Daniel Castro, vice president of the Information Technology and Innovation Foundation (ITIF):
"Given how rapidly AI is developing, EU lawmakers should have hit pause on any legislation until they better understand what exactly it is they are regulating. There is likely an equal, if not greater, risk of unintended consequences from poorly conceived legislation than there is from poorly conceived technology. And unfortunately, fixing technology is usually much easier than fixing bad laws.
"The EU should focus on winning the innovation race, not the regulation race. AI promises to open a new wave of digital progress in all sectors of the economy. But it is not operating without constraints.

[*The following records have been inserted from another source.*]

(** One structural step of an [awp] goal. *)
Ltac awp_step :=
  lazymatch goal with
  | |- awp _ (aret _) _ _ _ => apply awp_ret
  | |- awp _ (afail _) _ _ _ => apply awp_fail
  | |- awp _ (abind _ _) _ _ _ => apply awp_bind
  | |- awp _ (ask _) _ _ _ => apply awp_ask; [|intros ?]
  | |- awp _ (call _) _ _ _ => apply awp_call; [|intros [?|?]]
  | |- awp _ (atry _) _ _ _ => apply awp_try
  | |- awp _ (awith_err _ _) _ _ _ => apply awp_with_err
  | |- awp _ (agets _) _ _ _ => apply awp_gets
  | |- awp _ (amodify _) _ _ _ => apply awp_modify
  | |- awp _ (alift _) _ _ _ => apply awp_lift
  | |- awp _ (match ?x with _ => _ end) _ _ _ => destruct x eqn:?
  | |- awp _ (if ?x then _ else _) _ _ _ => destruct x eqn:?
  end; cbn beta iota.

(** ** Running a program against a host

    [host] answers each event given the log so far. *)
Fixpoint run {A} (host : ∀ X, hostE X → log → X) (m : prog A) (l : log) : A * log :=
  match m with
  | Return a => (a, l)
  | Vis e k => let x := host _ e l in run host (k x) (l ++ [Obs e x])
  end.

Lemma wpp_run ok {A} host (m : prog A) (Q : A → log → Prop) l :
  wpp ok m Q l → Q (run host m l).1 (run host m l).2.
Proof.
  revert l. induction m as [a|X e k IH]; intros l; cbn; [done|]. intros [_ H]. apply IH, H.
Qed.

(** ** Policies *)
Definition anything : policy := λ _ _ _, True.

Lemma wpp_anything {A} (m : prog A) l : wpp anything m (λ _ _, True) l.
Proof. revert l. induction m as [a|X e k IH]; intros l; cbn; [done|]. split; [done|]. auto. Qed.

Lemma wpp_weaken (ok ok' : policy) {A} (m : prog A) Q l :
  (∀ X (e : hostE X) l, ok X e l → ok' X e l) → wpp ok m Q l → wpp ok' m Q l.
Proof.
  intros Hok. revert l. induction m as [a|X e k IH]; intros l; cbn; [done|]. intros [H1 H2].
  split; [by apply Hok|]. auto.
Qed.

"Existing laws and regulations apply, and it is still too soon to know exactly what new rules may be necessary. EU policymakers should re-read the tale of the tortoise and the hare. Acting quickly may give the illusion of progress, but it does not guarantee success."
Enza Iannopollo, analyst at Forrester, a research and advisory group:
"Despite the criticism, this is good news for businesses and society. For businesses, it starts providing companies with a solid framework for the assessment and mitigation of risks, that -- if unchecked -- could hurt customers and curtail businesses' ability to benefit from their investments in the technology. And for society, it helps protect people from potential, detrimental outcomes."
Steffi Lemke, German Minister for Environment, Nature Conservation, Nuclear Safety and Consumer Protection:
"With the European AI Regulation, we are protecting consumers from risks of the new technology. During the negotiations, we were particularly committed to ensuring that AI systems are transparent, comprehensible and verifiable.
"In future, companies that offer the use of AI technologies will have to provide information on how their systems work and explain AI-based decisions. It is also particularly important to me that consumer rights are strengthened: In the event of infringements, consumer associations will be able to take legal action.
"The new regulation is important so that we can keep up with the rapid pace of technological development in order to protect people's rights."